What the task requires | In the entries that follow, the lines from the one with "rest) /\ sweep_selected (fields d) = true" through the one with "destruct (sweep_selected (fields" are the ones to write out, exactly and with both ends included. Nothing else should appear.
---
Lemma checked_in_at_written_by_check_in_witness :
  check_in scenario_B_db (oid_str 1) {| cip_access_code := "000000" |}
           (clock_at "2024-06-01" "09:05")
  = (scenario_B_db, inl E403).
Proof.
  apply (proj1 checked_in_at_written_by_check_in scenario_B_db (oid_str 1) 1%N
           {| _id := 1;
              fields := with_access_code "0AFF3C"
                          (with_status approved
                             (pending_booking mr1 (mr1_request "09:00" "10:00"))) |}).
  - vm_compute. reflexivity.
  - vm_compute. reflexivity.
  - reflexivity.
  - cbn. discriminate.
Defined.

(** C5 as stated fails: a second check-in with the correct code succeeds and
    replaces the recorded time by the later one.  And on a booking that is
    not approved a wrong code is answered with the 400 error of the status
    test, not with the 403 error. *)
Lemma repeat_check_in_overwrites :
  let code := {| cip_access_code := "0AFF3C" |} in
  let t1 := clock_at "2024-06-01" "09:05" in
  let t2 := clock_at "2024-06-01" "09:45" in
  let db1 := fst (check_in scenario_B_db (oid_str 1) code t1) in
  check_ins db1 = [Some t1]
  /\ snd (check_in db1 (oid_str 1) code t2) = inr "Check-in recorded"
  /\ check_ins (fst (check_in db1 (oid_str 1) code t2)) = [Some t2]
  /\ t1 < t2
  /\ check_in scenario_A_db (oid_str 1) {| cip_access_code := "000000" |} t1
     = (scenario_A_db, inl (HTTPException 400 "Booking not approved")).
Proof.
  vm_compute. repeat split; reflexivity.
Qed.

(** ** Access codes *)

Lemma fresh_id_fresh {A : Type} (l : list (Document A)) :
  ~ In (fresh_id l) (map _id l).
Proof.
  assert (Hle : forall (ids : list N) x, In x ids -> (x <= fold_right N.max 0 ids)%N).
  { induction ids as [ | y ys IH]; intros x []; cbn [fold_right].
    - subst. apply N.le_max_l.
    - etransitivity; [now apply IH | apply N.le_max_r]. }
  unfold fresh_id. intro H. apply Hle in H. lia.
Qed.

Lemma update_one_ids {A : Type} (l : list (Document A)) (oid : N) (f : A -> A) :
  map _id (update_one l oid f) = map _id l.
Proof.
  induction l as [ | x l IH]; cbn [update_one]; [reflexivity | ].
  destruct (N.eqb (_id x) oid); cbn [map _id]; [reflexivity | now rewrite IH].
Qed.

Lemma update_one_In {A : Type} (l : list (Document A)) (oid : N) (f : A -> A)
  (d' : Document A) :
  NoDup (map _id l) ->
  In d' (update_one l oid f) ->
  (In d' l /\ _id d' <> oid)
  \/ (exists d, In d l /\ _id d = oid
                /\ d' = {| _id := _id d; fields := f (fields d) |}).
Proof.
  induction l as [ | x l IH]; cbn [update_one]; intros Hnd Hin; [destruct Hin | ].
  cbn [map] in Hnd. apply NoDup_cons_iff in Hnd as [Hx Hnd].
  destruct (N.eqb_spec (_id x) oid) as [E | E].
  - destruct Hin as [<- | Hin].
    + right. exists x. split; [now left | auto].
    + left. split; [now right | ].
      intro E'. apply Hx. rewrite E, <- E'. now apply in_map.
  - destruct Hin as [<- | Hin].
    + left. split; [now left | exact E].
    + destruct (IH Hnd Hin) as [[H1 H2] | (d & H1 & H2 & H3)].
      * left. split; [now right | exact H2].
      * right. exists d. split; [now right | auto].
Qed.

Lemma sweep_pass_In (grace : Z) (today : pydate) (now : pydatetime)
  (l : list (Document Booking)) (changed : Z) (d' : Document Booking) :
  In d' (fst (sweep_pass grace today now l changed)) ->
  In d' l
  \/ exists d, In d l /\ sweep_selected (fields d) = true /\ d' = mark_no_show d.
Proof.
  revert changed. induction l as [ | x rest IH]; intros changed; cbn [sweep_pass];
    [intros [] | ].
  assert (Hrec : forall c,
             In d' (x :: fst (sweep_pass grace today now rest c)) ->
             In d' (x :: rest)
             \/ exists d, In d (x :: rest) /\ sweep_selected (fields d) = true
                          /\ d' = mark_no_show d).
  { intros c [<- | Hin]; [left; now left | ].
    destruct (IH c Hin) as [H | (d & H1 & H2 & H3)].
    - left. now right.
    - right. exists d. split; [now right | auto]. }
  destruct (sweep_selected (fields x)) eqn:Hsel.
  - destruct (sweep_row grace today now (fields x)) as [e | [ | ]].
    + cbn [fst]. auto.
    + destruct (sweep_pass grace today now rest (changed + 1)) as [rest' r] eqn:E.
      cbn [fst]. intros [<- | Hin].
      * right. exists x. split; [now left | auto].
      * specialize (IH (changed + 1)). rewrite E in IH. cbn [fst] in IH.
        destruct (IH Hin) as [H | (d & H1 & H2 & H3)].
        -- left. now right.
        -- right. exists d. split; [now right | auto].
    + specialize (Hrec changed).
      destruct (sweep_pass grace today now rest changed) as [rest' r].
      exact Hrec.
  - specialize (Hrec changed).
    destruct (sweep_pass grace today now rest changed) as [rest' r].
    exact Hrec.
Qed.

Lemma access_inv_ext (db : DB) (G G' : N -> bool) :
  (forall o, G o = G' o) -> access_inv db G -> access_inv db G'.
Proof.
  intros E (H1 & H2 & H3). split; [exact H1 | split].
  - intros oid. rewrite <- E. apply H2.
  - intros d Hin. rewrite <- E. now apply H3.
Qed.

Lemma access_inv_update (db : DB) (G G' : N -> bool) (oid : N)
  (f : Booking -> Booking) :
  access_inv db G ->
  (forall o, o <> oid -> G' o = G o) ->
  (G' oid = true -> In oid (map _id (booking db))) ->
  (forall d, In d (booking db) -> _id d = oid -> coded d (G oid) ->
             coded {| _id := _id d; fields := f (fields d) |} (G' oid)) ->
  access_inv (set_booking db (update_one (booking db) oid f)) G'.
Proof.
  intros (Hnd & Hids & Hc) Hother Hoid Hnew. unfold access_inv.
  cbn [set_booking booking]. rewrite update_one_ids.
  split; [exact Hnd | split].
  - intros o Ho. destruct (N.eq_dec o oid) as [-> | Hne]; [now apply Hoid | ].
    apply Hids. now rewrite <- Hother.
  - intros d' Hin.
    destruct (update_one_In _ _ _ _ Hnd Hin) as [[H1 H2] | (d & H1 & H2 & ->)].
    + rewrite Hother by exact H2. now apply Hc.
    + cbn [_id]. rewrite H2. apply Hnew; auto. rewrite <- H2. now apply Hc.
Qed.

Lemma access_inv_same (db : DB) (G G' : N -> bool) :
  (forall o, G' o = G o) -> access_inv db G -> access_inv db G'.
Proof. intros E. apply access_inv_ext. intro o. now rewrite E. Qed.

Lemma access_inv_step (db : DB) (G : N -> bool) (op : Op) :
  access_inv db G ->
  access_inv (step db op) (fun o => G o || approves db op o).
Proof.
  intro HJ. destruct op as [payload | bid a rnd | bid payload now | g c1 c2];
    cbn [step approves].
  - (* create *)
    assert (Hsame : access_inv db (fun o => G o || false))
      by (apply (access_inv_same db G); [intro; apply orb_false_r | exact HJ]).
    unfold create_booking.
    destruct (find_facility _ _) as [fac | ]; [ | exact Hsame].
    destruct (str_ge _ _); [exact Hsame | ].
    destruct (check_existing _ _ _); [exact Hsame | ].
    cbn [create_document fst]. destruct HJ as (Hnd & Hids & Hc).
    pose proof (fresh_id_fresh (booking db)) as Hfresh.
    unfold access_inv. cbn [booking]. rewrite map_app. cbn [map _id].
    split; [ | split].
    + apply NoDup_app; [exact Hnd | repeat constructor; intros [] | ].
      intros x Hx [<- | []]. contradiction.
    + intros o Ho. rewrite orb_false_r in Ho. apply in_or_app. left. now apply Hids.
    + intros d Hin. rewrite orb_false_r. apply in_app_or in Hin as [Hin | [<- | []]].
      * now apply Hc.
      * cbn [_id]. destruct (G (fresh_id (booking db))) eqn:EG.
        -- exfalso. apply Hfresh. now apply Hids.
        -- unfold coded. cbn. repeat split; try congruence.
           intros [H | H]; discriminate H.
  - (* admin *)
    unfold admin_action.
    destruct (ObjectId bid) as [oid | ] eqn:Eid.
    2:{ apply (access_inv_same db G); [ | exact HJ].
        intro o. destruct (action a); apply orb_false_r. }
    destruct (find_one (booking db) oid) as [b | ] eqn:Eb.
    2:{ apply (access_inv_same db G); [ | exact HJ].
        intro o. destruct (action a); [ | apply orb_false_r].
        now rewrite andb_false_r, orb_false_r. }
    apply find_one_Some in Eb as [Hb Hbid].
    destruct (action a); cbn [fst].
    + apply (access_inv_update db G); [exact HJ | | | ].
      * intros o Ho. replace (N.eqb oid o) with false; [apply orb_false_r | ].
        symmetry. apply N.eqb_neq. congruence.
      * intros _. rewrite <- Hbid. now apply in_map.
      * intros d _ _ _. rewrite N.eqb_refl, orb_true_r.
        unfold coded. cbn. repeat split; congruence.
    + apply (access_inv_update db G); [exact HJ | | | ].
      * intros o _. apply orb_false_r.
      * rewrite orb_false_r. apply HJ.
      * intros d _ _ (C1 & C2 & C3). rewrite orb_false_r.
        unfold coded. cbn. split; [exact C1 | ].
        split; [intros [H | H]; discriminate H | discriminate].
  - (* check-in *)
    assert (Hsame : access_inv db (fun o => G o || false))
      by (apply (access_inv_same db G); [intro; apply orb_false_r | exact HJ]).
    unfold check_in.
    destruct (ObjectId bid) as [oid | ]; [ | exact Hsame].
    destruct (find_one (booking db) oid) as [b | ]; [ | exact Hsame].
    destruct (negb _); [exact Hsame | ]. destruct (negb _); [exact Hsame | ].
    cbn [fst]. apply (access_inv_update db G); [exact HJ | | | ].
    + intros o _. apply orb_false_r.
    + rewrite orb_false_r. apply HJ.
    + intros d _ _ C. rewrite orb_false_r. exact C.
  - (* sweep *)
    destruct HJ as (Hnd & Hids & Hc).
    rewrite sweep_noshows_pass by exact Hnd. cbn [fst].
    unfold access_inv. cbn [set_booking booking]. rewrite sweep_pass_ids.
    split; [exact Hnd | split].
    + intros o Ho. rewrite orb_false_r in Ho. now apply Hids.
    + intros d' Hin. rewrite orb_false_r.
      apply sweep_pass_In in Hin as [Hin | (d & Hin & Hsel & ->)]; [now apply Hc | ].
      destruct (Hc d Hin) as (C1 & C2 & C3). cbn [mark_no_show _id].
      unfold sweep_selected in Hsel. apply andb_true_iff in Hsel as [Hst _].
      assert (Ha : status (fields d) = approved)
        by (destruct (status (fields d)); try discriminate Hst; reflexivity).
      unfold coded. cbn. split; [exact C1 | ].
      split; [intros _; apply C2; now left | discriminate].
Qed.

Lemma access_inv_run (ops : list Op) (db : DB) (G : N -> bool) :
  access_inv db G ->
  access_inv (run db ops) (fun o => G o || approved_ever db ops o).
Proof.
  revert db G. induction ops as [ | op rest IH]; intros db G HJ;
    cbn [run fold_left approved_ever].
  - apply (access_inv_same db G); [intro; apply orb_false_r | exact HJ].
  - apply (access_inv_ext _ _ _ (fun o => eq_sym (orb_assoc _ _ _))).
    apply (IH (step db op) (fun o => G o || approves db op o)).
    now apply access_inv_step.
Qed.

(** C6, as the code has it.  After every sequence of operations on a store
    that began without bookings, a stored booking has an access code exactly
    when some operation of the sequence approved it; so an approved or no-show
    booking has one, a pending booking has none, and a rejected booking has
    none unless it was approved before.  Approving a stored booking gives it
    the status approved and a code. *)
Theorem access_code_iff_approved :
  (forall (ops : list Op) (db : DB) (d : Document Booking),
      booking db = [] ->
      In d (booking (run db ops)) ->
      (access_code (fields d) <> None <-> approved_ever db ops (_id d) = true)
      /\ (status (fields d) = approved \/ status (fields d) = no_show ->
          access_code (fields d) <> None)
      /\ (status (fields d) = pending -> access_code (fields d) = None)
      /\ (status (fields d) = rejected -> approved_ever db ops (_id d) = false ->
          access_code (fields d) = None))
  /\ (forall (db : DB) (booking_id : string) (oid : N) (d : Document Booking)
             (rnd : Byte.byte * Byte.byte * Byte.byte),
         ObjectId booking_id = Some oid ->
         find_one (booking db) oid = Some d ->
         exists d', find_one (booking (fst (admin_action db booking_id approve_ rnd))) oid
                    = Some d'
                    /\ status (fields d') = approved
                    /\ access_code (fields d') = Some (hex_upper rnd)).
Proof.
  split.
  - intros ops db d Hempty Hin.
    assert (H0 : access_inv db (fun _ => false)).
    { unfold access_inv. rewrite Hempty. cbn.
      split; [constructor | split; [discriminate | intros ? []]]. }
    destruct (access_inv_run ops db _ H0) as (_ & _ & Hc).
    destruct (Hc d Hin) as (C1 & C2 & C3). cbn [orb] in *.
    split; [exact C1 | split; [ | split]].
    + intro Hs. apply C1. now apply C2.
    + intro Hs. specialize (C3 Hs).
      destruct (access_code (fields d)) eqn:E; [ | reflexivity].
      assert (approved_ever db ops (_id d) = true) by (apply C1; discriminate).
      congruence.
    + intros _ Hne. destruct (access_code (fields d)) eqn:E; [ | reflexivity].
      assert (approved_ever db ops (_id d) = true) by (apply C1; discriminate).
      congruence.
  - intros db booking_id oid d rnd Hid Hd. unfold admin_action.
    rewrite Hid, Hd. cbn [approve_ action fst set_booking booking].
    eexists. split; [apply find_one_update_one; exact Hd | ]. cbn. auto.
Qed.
---
Solution to the exercise |
             \/ exists d, In d (x :: rest) /\ sweep_selected (fields d) = true
                          /\ d' = mark_no_show d).
  { intros c [<- | Hin]; [left; now left | ].
    destruct (IH c Hin) as [H | (d & H1 & H2 & H3)].
    - left. now right.
    - right. exists d. split; [now right | auto]. }
  destruct (sweep_selected (fields x)) eqn:Hsel.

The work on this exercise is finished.